Only the number should be given: how many lines below contain "Hlearn".

[Records from a data collection]:
● ● ●

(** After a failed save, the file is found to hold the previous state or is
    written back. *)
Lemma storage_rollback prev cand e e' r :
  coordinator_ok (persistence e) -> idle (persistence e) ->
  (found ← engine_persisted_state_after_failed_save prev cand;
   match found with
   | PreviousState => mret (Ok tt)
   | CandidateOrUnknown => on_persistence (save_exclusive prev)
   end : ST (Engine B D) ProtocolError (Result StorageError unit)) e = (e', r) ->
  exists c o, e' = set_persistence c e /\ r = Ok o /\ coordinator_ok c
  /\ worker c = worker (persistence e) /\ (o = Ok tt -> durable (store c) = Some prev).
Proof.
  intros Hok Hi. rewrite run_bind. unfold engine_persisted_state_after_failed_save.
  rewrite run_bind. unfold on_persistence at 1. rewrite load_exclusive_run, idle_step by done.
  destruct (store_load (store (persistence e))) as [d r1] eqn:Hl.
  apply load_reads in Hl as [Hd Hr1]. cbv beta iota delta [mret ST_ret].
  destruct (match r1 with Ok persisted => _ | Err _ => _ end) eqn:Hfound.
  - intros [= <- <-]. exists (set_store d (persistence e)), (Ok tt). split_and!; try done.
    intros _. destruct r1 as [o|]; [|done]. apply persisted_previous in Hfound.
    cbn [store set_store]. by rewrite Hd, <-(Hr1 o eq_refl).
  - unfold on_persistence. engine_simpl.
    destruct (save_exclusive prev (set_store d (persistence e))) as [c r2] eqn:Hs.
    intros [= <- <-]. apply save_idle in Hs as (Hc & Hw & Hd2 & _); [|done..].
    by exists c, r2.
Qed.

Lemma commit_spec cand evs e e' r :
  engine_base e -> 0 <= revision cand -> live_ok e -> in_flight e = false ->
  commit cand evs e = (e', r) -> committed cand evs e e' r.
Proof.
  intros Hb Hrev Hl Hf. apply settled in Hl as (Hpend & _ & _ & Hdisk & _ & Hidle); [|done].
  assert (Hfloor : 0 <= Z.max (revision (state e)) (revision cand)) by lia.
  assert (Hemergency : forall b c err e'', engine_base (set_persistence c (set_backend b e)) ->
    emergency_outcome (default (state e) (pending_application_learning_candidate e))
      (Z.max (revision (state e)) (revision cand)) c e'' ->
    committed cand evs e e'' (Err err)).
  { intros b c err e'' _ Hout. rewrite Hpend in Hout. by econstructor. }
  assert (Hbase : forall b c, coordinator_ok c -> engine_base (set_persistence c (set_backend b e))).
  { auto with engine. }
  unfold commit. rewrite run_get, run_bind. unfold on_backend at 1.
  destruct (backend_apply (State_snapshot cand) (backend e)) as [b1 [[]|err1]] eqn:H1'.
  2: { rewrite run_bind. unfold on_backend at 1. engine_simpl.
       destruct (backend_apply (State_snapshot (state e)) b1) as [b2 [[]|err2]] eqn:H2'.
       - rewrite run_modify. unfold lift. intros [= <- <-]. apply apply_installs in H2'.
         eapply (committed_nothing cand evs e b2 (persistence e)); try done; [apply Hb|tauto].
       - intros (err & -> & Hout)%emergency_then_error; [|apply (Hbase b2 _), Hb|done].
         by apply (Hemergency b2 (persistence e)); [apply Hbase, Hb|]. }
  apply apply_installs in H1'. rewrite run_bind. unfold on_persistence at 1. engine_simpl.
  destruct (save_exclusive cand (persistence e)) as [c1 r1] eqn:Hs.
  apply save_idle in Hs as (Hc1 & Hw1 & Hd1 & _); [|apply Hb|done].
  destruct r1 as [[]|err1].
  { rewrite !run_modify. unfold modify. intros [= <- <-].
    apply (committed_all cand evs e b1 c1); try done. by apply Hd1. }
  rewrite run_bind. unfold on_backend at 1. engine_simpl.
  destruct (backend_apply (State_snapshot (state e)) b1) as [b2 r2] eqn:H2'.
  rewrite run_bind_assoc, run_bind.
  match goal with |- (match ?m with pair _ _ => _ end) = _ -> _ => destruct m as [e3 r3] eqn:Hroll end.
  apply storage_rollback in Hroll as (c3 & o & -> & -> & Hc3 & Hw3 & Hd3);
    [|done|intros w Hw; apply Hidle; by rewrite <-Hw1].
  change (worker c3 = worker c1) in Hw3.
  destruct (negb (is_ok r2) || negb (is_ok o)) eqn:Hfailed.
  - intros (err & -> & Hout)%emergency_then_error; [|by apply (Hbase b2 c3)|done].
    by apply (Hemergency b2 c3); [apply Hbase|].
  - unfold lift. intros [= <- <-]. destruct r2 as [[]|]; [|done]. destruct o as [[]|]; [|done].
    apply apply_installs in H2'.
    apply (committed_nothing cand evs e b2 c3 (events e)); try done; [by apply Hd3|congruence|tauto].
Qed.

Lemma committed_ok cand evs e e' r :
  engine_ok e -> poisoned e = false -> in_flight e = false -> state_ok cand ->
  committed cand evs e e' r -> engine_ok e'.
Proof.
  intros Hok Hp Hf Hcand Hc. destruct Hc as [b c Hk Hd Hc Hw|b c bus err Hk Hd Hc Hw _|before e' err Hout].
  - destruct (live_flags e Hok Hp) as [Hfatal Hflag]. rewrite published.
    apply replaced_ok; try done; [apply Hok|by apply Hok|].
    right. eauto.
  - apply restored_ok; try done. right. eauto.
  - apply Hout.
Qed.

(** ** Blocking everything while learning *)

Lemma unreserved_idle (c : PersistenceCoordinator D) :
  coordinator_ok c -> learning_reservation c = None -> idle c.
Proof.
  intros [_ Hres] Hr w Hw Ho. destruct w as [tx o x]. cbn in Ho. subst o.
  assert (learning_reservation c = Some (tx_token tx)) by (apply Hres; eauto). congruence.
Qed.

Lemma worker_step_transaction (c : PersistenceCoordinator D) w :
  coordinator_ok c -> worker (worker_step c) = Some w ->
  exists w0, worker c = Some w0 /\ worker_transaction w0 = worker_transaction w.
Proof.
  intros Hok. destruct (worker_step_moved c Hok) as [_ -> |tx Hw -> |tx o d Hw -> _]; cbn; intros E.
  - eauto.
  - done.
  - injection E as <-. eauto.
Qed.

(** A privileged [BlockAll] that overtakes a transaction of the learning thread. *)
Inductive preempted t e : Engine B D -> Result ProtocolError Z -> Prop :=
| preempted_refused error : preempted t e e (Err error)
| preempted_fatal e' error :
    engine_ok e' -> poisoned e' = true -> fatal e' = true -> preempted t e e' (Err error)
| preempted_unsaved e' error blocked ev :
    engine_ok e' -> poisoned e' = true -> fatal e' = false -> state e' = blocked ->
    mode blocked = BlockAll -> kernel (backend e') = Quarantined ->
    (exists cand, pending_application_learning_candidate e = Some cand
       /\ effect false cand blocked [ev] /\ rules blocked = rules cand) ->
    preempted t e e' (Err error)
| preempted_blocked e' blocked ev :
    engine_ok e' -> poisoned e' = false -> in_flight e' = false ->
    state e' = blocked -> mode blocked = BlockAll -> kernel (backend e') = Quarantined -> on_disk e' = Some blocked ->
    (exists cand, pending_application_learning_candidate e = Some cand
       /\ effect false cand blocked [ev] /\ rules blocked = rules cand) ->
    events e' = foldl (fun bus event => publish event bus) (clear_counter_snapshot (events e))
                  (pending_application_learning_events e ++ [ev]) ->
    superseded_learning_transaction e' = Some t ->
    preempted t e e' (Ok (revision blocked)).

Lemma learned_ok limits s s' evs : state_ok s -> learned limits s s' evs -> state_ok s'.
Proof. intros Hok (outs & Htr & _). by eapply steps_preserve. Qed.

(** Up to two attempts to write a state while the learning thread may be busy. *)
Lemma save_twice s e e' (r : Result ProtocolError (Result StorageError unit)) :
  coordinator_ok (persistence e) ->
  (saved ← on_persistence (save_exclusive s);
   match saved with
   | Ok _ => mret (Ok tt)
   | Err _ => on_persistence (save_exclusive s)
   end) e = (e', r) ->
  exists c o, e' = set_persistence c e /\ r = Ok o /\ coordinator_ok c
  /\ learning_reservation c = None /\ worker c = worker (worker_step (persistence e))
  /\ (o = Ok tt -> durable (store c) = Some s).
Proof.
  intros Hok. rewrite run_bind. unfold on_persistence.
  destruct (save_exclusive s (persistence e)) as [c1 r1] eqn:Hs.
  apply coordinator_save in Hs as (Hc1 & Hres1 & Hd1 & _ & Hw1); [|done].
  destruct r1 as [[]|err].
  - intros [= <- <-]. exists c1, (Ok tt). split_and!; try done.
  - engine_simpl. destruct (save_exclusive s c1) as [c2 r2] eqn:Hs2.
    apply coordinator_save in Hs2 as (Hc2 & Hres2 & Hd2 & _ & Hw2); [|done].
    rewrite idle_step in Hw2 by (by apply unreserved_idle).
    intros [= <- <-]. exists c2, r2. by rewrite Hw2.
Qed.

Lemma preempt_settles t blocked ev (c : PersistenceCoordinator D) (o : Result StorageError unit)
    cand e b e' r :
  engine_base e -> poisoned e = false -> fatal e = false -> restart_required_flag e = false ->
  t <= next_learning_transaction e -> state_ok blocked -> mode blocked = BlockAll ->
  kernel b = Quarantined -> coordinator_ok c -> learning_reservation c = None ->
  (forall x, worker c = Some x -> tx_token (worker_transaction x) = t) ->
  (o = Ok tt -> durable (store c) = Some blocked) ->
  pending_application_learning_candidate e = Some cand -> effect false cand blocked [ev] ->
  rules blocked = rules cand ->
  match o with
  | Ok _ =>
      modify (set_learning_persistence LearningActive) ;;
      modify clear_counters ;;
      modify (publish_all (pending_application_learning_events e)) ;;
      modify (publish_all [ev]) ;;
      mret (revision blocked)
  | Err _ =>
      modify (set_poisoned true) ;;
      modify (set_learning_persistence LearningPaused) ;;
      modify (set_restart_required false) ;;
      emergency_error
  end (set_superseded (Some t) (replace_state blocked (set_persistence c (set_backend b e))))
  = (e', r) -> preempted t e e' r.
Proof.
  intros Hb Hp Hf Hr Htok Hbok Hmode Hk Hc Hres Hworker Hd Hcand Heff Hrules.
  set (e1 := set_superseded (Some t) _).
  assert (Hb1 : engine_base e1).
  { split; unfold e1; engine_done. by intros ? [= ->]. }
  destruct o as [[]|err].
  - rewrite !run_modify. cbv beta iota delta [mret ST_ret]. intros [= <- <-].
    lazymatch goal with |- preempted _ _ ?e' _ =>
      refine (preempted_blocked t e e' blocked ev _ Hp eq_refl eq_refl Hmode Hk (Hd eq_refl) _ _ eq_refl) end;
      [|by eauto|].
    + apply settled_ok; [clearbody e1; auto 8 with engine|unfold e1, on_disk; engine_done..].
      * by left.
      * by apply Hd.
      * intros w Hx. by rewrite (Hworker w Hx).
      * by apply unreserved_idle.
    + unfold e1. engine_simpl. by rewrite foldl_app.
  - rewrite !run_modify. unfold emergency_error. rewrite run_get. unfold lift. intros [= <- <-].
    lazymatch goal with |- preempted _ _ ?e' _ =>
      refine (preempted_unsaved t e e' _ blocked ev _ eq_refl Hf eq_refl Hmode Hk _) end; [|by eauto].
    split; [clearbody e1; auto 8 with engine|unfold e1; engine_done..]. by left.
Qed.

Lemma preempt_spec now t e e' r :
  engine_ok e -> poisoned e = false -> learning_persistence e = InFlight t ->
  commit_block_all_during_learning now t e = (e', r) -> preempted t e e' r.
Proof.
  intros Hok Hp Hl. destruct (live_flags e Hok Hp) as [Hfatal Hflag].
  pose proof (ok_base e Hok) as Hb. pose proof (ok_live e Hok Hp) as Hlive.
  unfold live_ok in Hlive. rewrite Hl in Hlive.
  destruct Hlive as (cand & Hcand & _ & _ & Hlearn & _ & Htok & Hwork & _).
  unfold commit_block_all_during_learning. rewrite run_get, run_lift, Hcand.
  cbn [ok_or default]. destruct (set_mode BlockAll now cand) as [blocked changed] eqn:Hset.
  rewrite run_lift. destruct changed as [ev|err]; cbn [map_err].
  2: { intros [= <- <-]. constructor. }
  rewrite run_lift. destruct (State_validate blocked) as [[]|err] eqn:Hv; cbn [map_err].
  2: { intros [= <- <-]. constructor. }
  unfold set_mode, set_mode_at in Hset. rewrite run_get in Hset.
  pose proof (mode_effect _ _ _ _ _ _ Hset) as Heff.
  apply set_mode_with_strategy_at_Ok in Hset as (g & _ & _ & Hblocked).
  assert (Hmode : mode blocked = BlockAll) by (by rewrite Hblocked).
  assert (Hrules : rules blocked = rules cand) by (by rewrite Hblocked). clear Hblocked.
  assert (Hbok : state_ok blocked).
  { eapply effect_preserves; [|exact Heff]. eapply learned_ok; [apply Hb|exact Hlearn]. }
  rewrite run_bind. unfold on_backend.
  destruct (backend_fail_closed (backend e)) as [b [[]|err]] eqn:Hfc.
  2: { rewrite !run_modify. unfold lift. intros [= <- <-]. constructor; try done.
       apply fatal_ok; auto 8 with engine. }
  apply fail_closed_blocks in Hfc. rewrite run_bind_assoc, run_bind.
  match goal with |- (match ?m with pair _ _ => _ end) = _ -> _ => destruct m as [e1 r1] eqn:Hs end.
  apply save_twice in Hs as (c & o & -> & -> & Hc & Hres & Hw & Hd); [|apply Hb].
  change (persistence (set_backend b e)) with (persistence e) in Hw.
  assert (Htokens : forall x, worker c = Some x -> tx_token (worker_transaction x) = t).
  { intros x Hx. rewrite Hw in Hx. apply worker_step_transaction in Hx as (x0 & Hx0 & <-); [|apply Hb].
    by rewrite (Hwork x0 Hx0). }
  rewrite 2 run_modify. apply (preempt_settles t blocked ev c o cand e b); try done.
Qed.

● ● ●

[Written solution]:
2